Top of Extracted material
(* ===== verification/ComputorIndex.v ===== *)
(** * Stable computor indices (src/ticking/stable_computor_index.h)

    At the end of an epoch the list of future computors is reordered so that a computor that
    stays keeps its index.  The model follows the two passes over the three temporary arrays. *)
From S2P Require Import Prelude.

Section ComputorIndex.
(** [NUMBER_OF_COMPUTORS] *)
Variable NC : nat.
Abbreviation NUMBER_OF_COMPUTORS := (Z.of_nat NC).

(** The inner loop of step 1: the first index of the key, if any ([break]). *)
Fixpoint find_current (n : nat) (currentIdx : Z) (key : Z) (currentComputors : list Z) : option Z :=
  match n with
  | O => None
  | S n' => if key =? currentComputors.[currentIdx] then Some currentIdx
            else find_current n' (currentIdx + 1) key currentComputors
  end.

(** [tempComputorList], [isIndexTaken], [isFutureComputorUsed] *)
Definition temp_state : Type := list Z * list bool * list bool.

Definition requalify (futureComputors currentComputors : list Z) (futureIdx : Z) (st : temp_state) : temp_state :=
  let '(temp, taken, used) := st in
  match find_current NC 0 (futureComputors.[futureIdx]) currentComputors with
  | Some currentIdx =>
      (temp.[currentIdx := futureComputors.[futureIdx]], taken.[currentIdx := true], used.[futureIdx := true])
  | None => st
  end.

(** [while (next < NUMBER_OF_COMPUTORS && isFutureComputorUsed[next]) next++] *)
Fixpoint next_unused (fuel : nat) (next : Z) (used : list bool) : Z :=
  match fuel with
  | O => next
  | S fuel' => if (next <? NUMBER_OF_COMPUTORS) && used.[next] then next_unused fuel' (next + 1) used else next
  end.

(** Step 2 for slots [i], [i + 1], ...: [None] is [return false]. *)
Fixpoint fill_slots (n : nat) (i : Z) (futureComputors : list Z) (temp : list Z) (taken used : list bool)
    (nextNewComputorIdx : Z) : option (list Z) :=
  match n with
  | O => Some temp
  | S n' =>
      if negb (taken.[i]) then
        let next := next_unused NC nextNewComputorIdx used in
        if NUMBER_OF_COMPUTORS <=? next then None
        else fill_slots n' (i + 1) futureComputors (temp.[i := futureComputors.[next]]) taken (used.[next := true]) (next + 1)
      else fill_slots n' (i + 1) futureComputors temp taken used nextNewComputorIdx
  end.

(** The return value and the contents of [futureComputors] afterwards. *)
Definition calculateStableComputorIndex (futureComputors currentComputors : list Z) : bool * list Z :=
  let '(temp, taken, used) :=
    for_loop NC 0 (requalify futureComputors currentComputors)
      (replicate NC 0, replicate NC false, replicate NC false) in
  match fill_slots NC 0 futureComputors temp taken used 0 with
  | Some temp => (true, temp)
  | None => (false, futureComputors)
  end.

(** ** Step 1 *)
Variable future current : list Z.
Hypothesis Hf : alen future = NUMBER_OF_COMPUTORS.

Definition first_index (key i : Z) : Prop :=
  0 <= i < NUMBER_OF_COMPUTORS /\ current.[i] = key /\ forall j, 0 <= j < i -> current.[j] <> key.

Lemma find_current_from n : forall i key,
  0 <= i -> i + Z.of_nat n = NUMBER_OF_COMPUTORS -> (forall j, 0 <= j < i -> current.[j] <> key) ->
  match find_current n i key current with
  | Some c => first_index key c
  | None => forall j, 0 <= j < NUMBER_OF_COMPUTORS -> current.[j] <> key
  end.
Proof.
  induction n as [|n IH]; intros i key Hi Hn Hpre; cbn [find_current].
  - intros j Hj. apply Hpre. lia.
  - destruct (Z.eqb_spec key (current.[i])) as [->|Hne].
    + split; [lia|]. split; [done|]. exact Hpre.
    + apply IH; [lia|lia|]. intros j Hj. destruct (decide (j = i)) as [->|]; [done|]. apply Hpre. lia.
Qed.

Lemma find_current_spec key :
  match find_current NC 0 key current with
  | Some c => first_index key c
  | None => forall j, 0 <= j < NUMBER_OF_COMPUTORS -> current.[j] <> key
  end.
Proof. apply find_current_from; lia. Qed.

Lemma first_index_unique key i j : first_index key i -> first_index key j -> i = j.
Proof.
  intros (Hi & Ei & Mi) (Hj & Ej & Mj). destruct (Z.lt_trichotomy i j) as [H|[H|H]]; [|done|].
  - by destruct (Mj i ltac:(lia)).
  - by destruct (Mi j ltac:(lia)).
Qed.

(** Two equal future computors that are current computors too. *)
Definition clash (n : Z) : Prop :=
  exists a b, 0 <= a < b /\ b < n /\ future.[a] = future.[b] /\ exists c, first_index (future.[a]) c.

(** What the arrays say: [p] tells which future computor stands in an assigned slot. *)
Record assigned (slot : Z -> bool) (p : Z -> Z) (temp : list Z) (used : list bool) : Prop := {
  as_temp : alen temp = NUMBER_OF_COMPUTORS;
  as_used : alen used = NUMBER_OF_COMPUTORS;
  as_val : forall i, 0 <= i < NUMBER_OF_COMPUTORS -> slot i = true ->
    0 <= p i < NUMBER_OF_COMPUTORS /\ temp.[i] = future.[p i] /\ used.[p i] = true;
  as_inj : forall i j, 0 <= i < NUMBER_OF_COMPUTORS -> 0 <= j < NUMBER_OF_COMPUTORS ->
    slot i = true -> slot j = true -> p i = p j -> i = j
}.

Definition slots (slot : Z -> bool) : Z := countZ slot NC.
Definition uses (used : list bool) : Z := countZ (fun f => used.[f]) NC.

Lemma count_set (l : list bool) i :
  alen l = NUMBER_OF_COMPUTORS -> 0 <= i < NUMBER_OF_COMPUTORS -> uses (l.[i := true]) = uses l + 1 - Z.b2z (l.[i]).
Proof.
  intros Hl Hi. unfold uses. rewrite (countZ_update (fun f => l.[f]) (fun f => (l.[i := true]).[f]) NC i Hi).
  - cbn. rewrite aget_aset_eq by lia. cbn. lia.
  - intros j Hj Hne. by rewrite aget_aset_ne.
Qed.

(** The arrays after the first [n] future computors. *)
Record requalified (n : Z) (st : temp_state) : Prop := {
  rq_taken_len : alen st.1.2 = NUMBER_OF_COMPUTORS;
  rq_assigned : exists p, assigned (fun i => st.1.2.[i]) p st.1.1 st.2;
  rq_taken : forall c, 0 <= c < NUMBER_OF_COMPUTORS -> st.1.2.[c] = true <-> exists f, 0 <= f < n /\ first_index (future.[f]) c;
  rq_fresh : forall f, n <= f < NUMBER_OF_COMPUTORS -> st.2.[f] = false;
  rq_keep : forall c, 0 <= c < NUMBER_OF_COMPUTORS -> st.1.2.[c] = true -> st.1.1.[c] = current.[c];
  rq_count : uses st.1.2 <= uses st.2 /\ (uses st.1.2 < uses st.2 <-> clash n)
}.

Lemma uses_none : uses (replicate NC false) = 0.
Proof. unfold uses, countZ. apply sumZ_zero. intros i Hi. by rewrite aget_replicate. Qed.

Lemma requalified_start : requalified 0 (replicate NC 0, replicate NC false, replicate NC false).
Proof.
  split; cbn; rewrite ?alen_replicate; try done.
  - exists (fun i => i). split; rewrite ?alen_replicate; try done; intros i Hi; rewrite (aget_replicate NC false i) by lia; done.
  - intros c Hcc. rewrite aget_replicate by lia. split; [done|]. intros (f & ? & _). lia.
  - intros f Hff. by rewrite aget_replicate by lia.
  - intros c Hcc. by rewrite aget_replicate by lia.
  - split; [done|]. split; [lia|]. intros (a & b & ? & ? & _). lia.
Qed.

Lemma clash_mono n : clash n -> clash (n + 1).
Proof. intros (a & b & Hab & Hb & Hrest). exists a, b. split; [done|]. split; [lia|done]. Qed.

(** A clash that appears with computor [n] is about [n]. *)
Lemma clash_new n : clash (n + 1) -> clash n \/ exists a c, 0 <= a < n /\ future.[a] = future.[n] /\ first_index (future.[n]) c.
Proof.
  intros (a & b & Hab & Hb & Heq & c & Hcc). destruct (decide (b = n)) as [->|].
  - right. exists a, c. rewrite <- Heq. split_and!; try done; lia.
  - left. exists a, b. split; [done|]. split; [lia|]. split; [done|]. by exists c.
Qed.

Lemma aget_true_set (l : list bool) i j : 0 <= i < alen l -> (l.[i := true]).[j] = (bool_decide (j = i) || l.[j]).
Proof.
  intros Hi. destruct (decide (j = i)) as [->|].
  - rewrite aget_aset_eq by done. by rewrite bool_decide_true.
  - rewrite aget_aset_ne by done. by rewrite bool_decide_false.
Qed.

Lemma assigned_used slot p temp used f :
  assigned slot p temp used -> 0 <= f < NUMBER_OF_COMPUTORS -> assigned slot p temp (used.[f := true]).
Proof.
  intros [H1 H2 H3 H4] Hff. split; try done; [by rewrite alen_aset|]. intros i Hi Hs. destruct (H3 i Hi Hs) as (Hp & Hv & Hu).
  split_and!; try done; try lia. by rewrite aget_true_set, Hu, orb_true_r by lia.
Qed.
Bottom of Extracted material
What is expected: Beginning with the line that has "else fill_slots n' (i + 1) futureComputors (temp.[i" and ending with the line that has "(** The return", set down the lines above exactly and include no others.

Written response:
        else fill_slots n' (i + 1) futureComputors (temp.[i := futureComputors.[next]]) taken (used.[next := true]) (next + 1)
      else fill_slots n' (i + 1) futureComputors temp taken used nextNewComputorIdx
  end.

(** The return value and the contents of [futureComputors] afterwards. *)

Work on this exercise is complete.